(Dataset entries)
------------
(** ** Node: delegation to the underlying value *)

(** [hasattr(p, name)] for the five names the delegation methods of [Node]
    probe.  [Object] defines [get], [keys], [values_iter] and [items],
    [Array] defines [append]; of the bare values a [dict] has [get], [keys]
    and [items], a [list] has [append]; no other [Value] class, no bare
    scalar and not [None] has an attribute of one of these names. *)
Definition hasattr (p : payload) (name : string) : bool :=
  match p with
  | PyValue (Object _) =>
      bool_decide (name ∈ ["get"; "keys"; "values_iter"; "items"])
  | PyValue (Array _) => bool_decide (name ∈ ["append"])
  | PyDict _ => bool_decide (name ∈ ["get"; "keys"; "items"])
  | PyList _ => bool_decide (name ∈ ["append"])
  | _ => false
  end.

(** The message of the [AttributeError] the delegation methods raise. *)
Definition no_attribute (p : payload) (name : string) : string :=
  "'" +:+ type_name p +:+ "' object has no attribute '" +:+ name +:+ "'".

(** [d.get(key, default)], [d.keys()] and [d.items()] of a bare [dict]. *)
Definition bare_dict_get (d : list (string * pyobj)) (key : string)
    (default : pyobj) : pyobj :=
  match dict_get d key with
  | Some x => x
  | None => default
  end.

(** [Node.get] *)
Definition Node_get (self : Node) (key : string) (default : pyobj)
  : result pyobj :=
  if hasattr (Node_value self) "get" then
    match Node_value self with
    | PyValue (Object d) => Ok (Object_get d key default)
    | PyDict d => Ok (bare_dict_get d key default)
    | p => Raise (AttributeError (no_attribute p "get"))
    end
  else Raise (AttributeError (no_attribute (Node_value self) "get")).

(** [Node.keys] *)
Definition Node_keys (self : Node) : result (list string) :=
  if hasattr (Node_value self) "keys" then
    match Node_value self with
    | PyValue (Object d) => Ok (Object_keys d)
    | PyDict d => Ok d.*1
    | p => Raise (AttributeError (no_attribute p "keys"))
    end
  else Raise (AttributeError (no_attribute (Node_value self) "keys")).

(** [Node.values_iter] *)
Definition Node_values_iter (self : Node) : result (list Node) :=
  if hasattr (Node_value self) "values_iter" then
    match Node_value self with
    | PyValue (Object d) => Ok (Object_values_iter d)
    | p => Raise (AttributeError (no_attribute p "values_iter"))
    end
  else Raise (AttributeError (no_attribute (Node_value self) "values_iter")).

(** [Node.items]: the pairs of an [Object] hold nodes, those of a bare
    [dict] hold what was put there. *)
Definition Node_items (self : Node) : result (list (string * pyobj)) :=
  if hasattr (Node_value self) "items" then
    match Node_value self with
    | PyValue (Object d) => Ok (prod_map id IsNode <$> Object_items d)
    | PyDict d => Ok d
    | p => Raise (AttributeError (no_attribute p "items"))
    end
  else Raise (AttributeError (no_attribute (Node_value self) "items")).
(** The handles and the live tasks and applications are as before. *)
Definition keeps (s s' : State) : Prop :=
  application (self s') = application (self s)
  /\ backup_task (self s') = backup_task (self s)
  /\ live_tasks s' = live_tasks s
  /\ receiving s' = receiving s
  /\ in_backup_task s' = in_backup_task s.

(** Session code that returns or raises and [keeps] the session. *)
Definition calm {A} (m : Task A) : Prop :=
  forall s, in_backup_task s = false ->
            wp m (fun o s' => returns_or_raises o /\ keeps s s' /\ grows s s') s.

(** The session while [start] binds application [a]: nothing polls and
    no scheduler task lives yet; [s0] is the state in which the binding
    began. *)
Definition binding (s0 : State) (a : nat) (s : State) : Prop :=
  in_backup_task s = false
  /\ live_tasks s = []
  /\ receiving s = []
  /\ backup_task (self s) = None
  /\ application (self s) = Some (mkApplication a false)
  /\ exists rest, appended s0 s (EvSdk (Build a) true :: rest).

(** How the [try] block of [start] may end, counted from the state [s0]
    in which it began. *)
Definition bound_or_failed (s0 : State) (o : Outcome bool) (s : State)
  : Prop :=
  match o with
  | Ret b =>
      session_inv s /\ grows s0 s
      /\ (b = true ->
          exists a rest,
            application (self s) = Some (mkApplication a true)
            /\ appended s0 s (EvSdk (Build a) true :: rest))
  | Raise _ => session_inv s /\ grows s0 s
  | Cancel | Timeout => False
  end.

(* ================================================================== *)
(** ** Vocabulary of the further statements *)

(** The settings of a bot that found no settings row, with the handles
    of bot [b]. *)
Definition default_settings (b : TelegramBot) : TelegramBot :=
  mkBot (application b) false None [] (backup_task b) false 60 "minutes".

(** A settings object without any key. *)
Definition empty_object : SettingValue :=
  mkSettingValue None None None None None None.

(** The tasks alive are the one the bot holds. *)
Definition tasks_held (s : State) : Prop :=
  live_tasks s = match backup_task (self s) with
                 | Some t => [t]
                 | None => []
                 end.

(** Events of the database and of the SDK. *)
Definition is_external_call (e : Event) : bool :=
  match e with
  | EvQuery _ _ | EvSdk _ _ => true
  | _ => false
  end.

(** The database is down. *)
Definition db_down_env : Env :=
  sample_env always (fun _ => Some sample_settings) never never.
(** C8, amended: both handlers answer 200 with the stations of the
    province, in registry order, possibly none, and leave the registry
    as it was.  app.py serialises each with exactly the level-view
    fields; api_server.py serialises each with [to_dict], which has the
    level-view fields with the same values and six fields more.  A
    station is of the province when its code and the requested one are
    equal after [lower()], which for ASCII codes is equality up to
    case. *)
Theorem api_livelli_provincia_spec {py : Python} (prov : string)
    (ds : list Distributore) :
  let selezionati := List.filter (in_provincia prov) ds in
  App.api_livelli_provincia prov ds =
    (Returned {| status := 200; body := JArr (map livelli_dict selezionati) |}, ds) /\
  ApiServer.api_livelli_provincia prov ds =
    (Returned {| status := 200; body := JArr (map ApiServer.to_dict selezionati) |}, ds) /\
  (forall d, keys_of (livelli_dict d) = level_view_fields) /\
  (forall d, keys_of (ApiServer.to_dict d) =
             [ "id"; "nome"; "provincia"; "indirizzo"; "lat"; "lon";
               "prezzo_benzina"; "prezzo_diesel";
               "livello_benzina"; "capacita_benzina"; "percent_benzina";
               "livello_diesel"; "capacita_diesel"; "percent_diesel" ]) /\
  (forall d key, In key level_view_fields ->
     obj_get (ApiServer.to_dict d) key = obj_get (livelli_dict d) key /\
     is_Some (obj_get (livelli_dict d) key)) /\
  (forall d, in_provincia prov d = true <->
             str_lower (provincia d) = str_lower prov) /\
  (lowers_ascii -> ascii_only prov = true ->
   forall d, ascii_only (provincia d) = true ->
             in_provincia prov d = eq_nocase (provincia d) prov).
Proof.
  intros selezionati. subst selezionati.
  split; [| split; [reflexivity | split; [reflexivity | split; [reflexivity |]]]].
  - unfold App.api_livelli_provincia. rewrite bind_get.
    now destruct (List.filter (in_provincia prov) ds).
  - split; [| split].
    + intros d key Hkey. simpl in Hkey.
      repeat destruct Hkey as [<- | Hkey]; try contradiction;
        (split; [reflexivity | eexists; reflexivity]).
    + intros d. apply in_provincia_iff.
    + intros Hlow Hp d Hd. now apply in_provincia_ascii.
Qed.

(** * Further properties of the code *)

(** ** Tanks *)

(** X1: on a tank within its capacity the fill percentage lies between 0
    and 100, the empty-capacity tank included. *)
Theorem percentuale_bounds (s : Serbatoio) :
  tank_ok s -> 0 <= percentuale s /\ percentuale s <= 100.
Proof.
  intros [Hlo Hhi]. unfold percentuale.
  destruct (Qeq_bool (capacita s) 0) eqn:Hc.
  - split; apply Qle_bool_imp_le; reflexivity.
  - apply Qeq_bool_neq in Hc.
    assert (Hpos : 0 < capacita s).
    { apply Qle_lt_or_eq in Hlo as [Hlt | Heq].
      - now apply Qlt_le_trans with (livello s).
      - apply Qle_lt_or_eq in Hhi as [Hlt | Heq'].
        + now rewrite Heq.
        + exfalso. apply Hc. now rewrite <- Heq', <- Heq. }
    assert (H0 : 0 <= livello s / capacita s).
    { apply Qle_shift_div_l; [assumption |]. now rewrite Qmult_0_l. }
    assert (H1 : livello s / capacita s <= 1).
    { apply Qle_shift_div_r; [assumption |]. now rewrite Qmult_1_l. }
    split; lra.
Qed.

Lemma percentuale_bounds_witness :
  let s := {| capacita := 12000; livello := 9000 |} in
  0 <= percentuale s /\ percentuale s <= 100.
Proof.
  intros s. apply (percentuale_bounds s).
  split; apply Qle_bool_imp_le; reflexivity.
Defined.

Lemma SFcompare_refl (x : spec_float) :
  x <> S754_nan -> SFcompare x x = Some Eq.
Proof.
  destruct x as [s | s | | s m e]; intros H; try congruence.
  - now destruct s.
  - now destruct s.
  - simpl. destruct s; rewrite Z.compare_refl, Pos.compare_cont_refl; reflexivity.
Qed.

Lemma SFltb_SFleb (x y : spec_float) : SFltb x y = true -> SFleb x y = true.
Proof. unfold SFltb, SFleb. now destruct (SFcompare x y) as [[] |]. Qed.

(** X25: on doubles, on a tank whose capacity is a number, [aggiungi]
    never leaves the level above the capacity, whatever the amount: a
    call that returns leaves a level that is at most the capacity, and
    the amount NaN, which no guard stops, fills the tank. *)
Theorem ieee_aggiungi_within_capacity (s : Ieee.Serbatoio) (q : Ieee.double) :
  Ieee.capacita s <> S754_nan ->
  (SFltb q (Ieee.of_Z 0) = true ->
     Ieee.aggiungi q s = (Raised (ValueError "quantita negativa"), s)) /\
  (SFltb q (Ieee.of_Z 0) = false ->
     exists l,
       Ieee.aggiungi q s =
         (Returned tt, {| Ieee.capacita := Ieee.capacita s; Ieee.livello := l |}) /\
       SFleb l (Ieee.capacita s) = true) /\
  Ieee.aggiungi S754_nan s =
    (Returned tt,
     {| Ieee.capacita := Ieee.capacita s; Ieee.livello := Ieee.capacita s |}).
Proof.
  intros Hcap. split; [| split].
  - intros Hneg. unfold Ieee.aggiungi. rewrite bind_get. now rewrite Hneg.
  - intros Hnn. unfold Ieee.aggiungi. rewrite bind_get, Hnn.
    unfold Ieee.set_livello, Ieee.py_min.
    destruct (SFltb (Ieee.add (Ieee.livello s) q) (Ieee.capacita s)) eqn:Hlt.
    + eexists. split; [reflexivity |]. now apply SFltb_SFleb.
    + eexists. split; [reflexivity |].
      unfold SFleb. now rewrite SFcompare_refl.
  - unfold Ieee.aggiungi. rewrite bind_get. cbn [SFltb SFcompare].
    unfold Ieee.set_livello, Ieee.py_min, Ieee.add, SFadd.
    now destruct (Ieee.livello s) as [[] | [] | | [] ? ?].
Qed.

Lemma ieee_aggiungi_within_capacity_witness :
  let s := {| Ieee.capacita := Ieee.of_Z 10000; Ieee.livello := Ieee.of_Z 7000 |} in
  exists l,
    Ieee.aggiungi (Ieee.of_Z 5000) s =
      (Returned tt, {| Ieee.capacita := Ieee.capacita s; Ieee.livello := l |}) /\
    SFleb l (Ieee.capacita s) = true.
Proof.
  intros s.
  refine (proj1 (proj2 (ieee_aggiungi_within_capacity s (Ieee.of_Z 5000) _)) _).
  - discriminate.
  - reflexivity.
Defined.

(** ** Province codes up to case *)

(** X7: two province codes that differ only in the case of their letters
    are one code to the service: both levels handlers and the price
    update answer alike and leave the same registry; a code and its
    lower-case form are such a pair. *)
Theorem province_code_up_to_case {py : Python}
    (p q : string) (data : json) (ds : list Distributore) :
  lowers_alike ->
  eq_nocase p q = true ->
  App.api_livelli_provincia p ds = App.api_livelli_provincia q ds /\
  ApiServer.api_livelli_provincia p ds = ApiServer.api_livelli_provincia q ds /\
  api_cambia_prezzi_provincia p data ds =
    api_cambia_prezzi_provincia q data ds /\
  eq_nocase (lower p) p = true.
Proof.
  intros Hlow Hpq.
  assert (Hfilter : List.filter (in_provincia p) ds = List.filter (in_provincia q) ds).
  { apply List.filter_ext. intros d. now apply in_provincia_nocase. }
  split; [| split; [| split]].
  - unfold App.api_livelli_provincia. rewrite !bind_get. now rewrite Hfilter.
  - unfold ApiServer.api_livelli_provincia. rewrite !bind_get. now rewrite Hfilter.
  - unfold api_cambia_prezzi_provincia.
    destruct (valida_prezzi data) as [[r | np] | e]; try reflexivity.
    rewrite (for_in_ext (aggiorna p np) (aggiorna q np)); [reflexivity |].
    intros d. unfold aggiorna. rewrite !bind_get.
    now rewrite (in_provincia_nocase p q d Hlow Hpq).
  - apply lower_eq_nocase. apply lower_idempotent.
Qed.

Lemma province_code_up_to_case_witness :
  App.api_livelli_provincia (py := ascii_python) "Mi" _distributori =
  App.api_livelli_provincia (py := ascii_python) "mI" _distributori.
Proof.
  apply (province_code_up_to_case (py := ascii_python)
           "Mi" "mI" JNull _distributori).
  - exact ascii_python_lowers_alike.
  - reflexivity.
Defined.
------------
§ **Task description**:
Reading through the records above, report each line in which the string "Hfilter" is found.

§ **Answer to this exercise**:
  assert (Hfilter : List.filter (in_provincia p) ds = List.filter (in_provincia q) ds).
  - unfold App.api_livelli_provincia. rewrite !bind_get. now rewrite Hfilter.
  - unfold ApiServer.api_livelli_provincia. rewrite !bind_get. now rewrite Hfilter.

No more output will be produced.